[guided]Fix an ergodic invariant Borel probability measure $\nu\in\mathcal M_T(X)$ and let $\eta>0$. The ergodicity assumption is essential in this first part: Birkhoff's ergodic theorem then says that the Birkhoff averages of the [continuous function](/page/Continuous%20Function) $\phi:X\to\mathbb R$ converge $\nu$-almost everywhere to the scalar integral $\int_X\phi\,d\nu$, not merely to a conditional expectation. Since $X$ is compact and $\phi$ is continuous, $\phi\in L^1(X,\mathcal B(X),\nu)$, so the theorem applies. Hence
\begin{align*}
\lim_{n\to\infty}\frac{1}{n}S_n\phi(x)=\int_X\phi(y)\,d\nu(y)
\end{align*}
for $\nu$-almost every $x\in X$.
Birkhoff's theorem gives pointwise convergence, so we still need to extract a single time threshold that works for every point in a positive-measure set.
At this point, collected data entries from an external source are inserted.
(** The two inner loops of [runcmd]: past the blanks, past an argument. *)
Fixpoint skip_space (buf : list Z) : list Z :=
  match buf with
  | c :: b => if is_space c then skip_space b else buf
  | [] => []
  end.
Fixpoint take_word (buf : list Z) : list Z * list Z :=
  match buf with
  | c :: b => if is_space c then ([], buf) else let (w, r) := take_word b in (c :: w, r)
  | [] => ([], [])
  end.

(** The arguments of a line, none when there are too many; every argument is at
    least one character, so the length of the line bounds the loop. *)
Fixpoint parse_args (n : nat) (buf : list Z) (argv : list (list Z)) : option (list (list Z)) :=
  match n with
  | O => Some argv
  | S n =>
      match skip_space buf with
      | [] => Some argv
      | b => if (length argv =? MAXARGS - 1)%nat then None
             else let (w, r) := take_word b in parse_args n r (argv ++ [w])
      end
  end.

Fixpoint lookup_command (name : list Z) (l : list (list Z * list Z * command)) : option command :=
  match l with
  | [] => None
  | (n, _, c) :: l => if bool_decide (name = n) then Some c else lookup_command name l
  end.

Definition runcmd (buf : list Z) : MK Z :=
  match parse_args (S (length buf)) buf [] with
  | None => cprintf (zl "Too many arguments (max %d)") [AInt (Z.of_nat MAXARGS)];; mret 0
  | Some [] => mret 0
  | Some (name :: args) =>
      match lookup_command name commands with
      | Some c => run_command c (name :: args)
      | None => cprintf (zl "Unknown command '%s'") [AStr (Some name)];; mret 0
      end
  end.

(** ** The line editor *)

(** The characters still to come from the console are part of the state. *)
Notation MI := (M (kst * list Z)).

Definition klift {A} (m : MK A) : MI A := fun s =>
  match m (fst s) with
  | Ok a k => Ok a (k, snd s)
  | Panic msg k => Panic msg (k, snd s)
  | NoFuel => NoFuel
  end.

Definition BUFLEN : Z := 1024.

(** [getchar] waits for a character. *)
Definition getchar : MI Z := fun s =>
  match snd s with
  | c :: inp => Ok c (fst s, inp)
  | [] => NoFuel
  end.
Definition cputchar (c : Z) : MI unit := klift (modify (fun k => set_con (con k ++ [c]) k)).

(** [buf] holds the characters typed so far; the console echoes. *)
Fixpoint readline_loop (n : nat) (buf : list Z) : MI (option (list Z)) :=
  match n with
  | O => no_fuel
  | S n =>
      let i := Z.of_nat (length buf) in
      c ← getchar;
      if c <? 0 then klift (cprintf (zl "read error: %e") [AInt c]);; mret None
      else if ((c =? 8) || (c =? 127)) && (0 <? i) then
        cputchar 8;; readline_loop n (removelast buf)
      else if (32 <=? c) && (i <? BUFLEN - 1) then
        cputchar c;; readline_loop n (buf ++ [u8 c])
      else if (c =? 10) || (c =? 13) then cputchar 10;; mret (Some buf)
      else readline_loop n buf
  end.

Definition readline (prompt : option (list Z)) : MI (option (list Z)) := fun s =>
  ((match prompt with Some p => klift (cprintf (zs "%s") [AStr (Some p)]) | None => mret tt end);;
   readline_loop (S (length (snd s))) []) s.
For each $m\in\mathbb N$, define the Borel tail set
\begin{align*}
B_m:=\left\{x\in X: \frac{1}{n}S_n\phi(x)\ge \int_X\phi(y)\,d\nu(y)-\eta \text{ for every } n\ge m\right\}.
\end{align*}
The almost-everywhere convergence says that almost every $x$ eventually belongs to one of these tail sets, so $\nu(\bigcup_{m=1}^{\infty}B_m)=1$. The sets are increasing in $m$, and continuity from below for the probability measure $\nu$ gives an integer $N_1\in\mathbb N$ such that $B:=B_{N_1}$ satisfies $\nu(B)>1/2$. By the definition of $B$, every $x\in B$ and every $n\ge N_1$ satisfy
\begin{align*}
\frac{1}{n}S_n\phi(x)\ge \int_X\phi(y)\,d\nu(y)-\eta.
\end{align*}
We now need many points in $B$ that are actually separated in the Bowen metric. A measurable partition with small atoms would not be enough, because different atoms can have points arbitrarily close to one another. Instead we use Katok's separated-set entropy formula in its compact-metric ergodic form. Its hypotheses are exactly the following: $X$ is compact metric, $T:X\to X$ is continuous, $\nu$ is an ergodic $T$-invariant Borel probability measure, and $B\in\mathcal B(X)$ has positive $\nu$-measure. These have already been verified: compactness and continuity are hypotheses of the theorem, $\nu$ was chosen ergodic in $\mathcal M_T(X)$, and the tail-set argument gave $\nu(B)>1/2$. If $h_\nu(T)<\infty$, then for every sufficiently small $\varepsilon>0$ and all sufficiently large $n$, the formula provides an $(n,\varepsilon)$-separated set $E_n\subset B$ such that
\begin{align*}
|E_n|\ge \exp(n(h_\nu(T)-\eta)).
\end{align*}
If $h_\nu(T)=\infty$, the same conclusion holds with $h_\nu(T)-\eta$ replaced by any finite number $R>0$, and letting $R\to\infty$ after the pressure estimate gives the desired infinite lower bound.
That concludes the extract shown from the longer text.